##### Records for processing

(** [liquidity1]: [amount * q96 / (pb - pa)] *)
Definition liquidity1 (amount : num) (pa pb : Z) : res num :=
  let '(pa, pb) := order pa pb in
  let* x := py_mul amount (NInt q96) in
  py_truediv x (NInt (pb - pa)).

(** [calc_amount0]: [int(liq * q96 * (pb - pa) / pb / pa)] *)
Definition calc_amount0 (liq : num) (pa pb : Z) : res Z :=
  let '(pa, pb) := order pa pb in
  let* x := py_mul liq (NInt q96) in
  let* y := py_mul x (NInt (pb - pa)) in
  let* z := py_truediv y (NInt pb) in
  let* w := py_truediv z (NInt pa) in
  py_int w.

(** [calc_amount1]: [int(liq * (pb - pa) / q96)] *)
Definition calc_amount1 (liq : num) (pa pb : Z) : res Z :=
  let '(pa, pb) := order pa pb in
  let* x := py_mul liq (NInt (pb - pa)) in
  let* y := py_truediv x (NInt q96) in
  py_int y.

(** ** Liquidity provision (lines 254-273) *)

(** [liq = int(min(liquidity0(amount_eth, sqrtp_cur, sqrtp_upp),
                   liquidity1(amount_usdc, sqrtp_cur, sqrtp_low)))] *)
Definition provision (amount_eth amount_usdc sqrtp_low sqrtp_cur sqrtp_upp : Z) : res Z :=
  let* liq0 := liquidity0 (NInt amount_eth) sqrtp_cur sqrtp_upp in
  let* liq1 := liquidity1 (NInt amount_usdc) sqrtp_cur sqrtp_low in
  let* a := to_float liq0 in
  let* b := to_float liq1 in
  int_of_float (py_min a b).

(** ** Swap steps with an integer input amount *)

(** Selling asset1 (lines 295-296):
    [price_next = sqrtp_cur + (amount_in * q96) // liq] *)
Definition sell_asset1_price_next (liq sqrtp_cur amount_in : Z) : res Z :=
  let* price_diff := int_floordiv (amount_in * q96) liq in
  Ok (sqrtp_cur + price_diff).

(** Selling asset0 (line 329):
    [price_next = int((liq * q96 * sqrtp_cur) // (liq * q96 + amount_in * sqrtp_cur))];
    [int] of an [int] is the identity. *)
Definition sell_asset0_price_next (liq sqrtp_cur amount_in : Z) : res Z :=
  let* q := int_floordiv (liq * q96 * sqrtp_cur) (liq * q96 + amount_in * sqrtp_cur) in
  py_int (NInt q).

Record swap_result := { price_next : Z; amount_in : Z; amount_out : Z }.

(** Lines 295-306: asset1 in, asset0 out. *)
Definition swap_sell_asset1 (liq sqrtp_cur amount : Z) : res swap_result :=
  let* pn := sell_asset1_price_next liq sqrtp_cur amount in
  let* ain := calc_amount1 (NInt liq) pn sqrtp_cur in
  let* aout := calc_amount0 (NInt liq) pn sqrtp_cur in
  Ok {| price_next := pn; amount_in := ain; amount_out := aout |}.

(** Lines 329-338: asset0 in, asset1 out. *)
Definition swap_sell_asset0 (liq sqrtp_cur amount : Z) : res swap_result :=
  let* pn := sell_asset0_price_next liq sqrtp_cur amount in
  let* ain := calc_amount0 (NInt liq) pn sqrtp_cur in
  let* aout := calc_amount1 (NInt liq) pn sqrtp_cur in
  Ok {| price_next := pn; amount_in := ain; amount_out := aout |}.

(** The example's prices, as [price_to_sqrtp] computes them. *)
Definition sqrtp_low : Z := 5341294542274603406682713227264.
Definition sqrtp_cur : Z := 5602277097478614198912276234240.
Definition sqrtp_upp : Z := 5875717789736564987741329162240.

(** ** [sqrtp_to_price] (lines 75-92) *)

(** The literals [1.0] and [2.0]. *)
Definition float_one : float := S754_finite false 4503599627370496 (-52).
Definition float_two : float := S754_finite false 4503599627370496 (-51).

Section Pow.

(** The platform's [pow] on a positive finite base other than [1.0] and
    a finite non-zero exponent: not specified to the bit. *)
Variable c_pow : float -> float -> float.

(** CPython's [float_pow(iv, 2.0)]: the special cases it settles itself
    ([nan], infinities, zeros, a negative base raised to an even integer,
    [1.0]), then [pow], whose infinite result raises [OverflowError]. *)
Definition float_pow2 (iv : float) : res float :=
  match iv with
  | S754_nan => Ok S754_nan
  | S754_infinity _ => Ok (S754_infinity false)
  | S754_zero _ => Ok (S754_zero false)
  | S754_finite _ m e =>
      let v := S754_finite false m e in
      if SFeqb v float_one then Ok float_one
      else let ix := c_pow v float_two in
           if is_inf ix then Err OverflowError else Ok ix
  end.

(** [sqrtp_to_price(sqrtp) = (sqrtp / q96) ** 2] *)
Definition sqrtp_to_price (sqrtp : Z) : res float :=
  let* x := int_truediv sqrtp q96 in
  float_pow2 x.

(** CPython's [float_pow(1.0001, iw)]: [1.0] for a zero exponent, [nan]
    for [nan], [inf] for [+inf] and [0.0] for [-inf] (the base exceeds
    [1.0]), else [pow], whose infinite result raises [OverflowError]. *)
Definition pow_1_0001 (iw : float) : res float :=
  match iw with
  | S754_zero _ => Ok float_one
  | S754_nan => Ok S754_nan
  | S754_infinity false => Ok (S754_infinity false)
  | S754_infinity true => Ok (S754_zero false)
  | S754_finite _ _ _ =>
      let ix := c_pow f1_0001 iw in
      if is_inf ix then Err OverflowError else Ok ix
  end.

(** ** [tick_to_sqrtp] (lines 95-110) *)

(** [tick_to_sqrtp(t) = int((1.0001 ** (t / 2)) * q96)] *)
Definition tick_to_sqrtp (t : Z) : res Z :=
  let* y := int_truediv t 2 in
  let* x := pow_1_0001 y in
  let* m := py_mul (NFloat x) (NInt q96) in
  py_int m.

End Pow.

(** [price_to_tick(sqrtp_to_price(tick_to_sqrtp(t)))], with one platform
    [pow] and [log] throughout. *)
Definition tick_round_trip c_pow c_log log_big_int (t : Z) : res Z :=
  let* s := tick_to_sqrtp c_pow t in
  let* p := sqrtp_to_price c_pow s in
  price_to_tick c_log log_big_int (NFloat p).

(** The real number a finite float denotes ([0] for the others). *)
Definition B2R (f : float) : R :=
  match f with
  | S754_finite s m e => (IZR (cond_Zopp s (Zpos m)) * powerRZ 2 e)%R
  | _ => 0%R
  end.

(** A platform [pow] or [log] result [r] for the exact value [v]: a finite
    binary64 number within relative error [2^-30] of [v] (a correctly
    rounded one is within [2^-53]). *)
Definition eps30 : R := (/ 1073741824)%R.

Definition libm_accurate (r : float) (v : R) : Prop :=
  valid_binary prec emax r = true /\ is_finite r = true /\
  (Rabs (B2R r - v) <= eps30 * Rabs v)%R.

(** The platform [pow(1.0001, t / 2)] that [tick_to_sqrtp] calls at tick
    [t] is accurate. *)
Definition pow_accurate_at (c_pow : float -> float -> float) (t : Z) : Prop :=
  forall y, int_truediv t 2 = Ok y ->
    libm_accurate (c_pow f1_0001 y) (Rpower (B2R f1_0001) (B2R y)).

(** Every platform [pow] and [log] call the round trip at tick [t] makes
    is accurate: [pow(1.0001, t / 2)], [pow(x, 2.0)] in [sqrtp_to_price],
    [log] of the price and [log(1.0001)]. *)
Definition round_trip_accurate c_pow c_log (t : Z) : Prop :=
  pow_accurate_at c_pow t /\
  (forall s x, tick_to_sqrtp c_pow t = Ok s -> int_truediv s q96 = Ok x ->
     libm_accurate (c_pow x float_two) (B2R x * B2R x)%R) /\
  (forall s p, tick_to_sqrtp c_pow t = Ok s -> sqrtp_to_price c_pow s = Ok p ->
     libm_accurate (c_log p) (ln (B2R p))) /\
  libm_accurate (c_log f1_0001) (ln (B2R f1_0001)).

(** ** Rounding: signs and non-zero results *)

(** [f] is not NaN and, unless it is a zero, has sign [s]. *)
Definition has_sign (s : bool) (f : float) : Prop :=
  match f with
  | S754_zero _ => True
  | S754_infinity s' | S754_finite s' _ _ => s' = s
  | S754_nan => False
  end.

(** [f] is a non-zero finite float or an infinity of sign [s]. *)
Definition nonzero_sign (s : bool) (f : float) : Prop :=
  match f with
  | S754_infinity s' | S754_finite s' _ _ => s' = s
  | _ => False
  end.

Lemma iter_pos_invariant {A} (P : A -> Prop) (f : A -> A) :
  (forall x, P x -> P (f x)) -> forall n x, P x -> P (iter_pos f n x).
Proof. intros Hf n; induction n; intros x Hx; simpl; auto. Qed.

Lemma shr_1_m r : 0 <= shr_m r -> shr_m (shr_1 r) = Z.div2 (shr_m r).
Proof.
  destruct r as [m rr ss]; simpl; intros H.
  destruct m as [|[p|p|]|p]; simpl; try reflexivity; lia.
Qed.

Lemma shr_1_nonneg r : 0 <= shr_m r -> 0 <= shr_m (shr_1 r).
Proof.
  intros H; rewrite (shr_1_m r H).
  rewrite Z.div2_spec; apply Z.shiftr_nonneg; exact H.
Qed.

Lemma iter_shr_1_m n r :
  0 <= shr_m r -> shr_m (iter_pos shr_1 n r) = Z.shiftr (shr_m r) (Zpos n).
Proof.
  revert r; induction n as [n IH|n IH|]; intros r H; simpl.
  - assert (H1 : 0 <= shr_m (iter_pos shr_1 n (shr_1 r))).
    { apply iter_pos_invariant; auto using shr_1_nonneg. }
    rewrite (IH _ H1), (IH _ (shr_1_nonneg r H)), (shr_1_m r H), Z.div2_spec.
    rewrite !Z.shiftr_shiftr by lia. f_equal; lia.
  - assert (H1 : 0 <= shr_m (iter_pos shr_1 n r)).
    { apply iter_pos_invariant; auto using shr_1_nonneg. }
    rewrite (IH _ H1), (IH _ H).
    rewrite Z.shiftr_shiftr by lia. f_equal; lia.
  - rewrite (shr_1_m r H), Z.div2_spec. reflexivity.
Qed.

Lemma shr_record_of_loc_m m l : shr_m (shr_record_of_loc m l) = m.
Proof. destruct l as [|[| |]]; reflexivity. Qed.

##########
##### Records for processing

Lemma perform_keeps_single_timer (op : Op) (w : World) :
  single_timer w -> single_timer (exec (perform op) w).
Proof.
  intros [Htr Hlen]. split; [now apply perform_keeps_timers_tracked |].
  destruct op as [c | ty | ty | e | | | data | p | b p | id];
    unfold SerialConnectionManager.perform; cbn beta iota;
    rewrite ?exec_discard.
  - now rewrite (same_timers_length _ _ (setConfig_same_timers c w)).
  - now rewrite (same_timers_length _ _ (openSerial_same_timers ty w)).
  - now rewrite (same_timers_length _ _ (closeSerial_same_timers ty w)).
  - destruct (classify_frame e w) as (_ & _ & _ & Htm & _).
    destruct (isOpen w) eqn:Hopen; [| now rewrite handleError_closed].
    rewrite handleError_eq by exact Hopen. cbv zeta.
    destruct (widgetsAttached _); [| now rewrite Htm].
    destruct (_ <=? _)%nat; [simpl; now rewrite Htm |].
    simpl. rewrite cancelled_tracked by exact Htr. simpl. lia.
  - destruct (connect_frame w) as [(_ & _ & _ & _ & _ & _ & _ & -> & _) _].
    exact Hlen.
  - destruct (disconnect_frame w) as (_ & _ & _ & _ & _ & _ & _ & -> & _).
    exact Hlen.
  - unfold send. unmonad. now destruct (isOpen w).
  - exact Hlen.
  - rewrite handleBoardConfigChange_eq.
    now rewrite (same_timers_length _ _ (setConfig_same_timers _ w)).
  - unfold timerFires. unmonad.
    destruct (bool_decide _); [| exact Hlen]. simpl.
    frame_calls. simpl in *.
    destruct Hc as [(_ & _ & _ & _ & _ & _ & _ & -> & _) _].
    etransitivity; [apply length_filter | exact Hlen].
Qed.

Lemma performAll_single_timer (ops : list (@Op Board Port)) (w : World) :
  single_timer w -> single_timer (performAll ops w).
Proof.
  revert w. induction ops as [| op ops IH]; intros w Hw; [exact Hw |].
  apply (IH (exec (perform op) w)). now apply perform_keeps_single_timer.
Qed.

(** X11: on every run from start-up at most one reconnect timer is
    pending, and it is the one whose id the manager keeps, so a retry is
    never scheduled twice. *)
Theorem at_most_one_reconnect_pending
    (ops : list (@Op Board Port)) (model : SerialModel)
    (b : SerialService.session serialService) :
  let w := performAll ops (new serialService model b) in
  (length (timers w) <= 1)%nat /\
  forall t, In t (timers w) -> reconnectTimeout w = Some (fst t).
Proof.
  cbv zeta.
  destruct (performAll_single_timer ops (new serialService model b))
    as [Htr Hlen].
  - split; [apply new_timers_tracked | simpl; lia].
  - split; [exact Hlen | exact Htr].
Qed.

##########

* [Required action] As listed above, the lines from the line with "unfold SerialConnectionManager.perform; cbn" to the line with "- destruct (classify_frame" are to be echoed exactly, with both ends included and nothing added.

* [Response below]
    unfold SerialConnectionManager.perform; cbn beta iota;
    rewrite ?exec_discard.
  - now rewrite (same_timers_length _ _ (setConfig_same_timers c w)).
  - now rewrite (same_timers_length _ _ (openSerial_same_timers ty w)).
  - now rewrite (same_timers_length _ _ (closeSerial_same_timers ty w)).
  - destruct (classify_frame e w) as (_ & _ & _ & Htm & _).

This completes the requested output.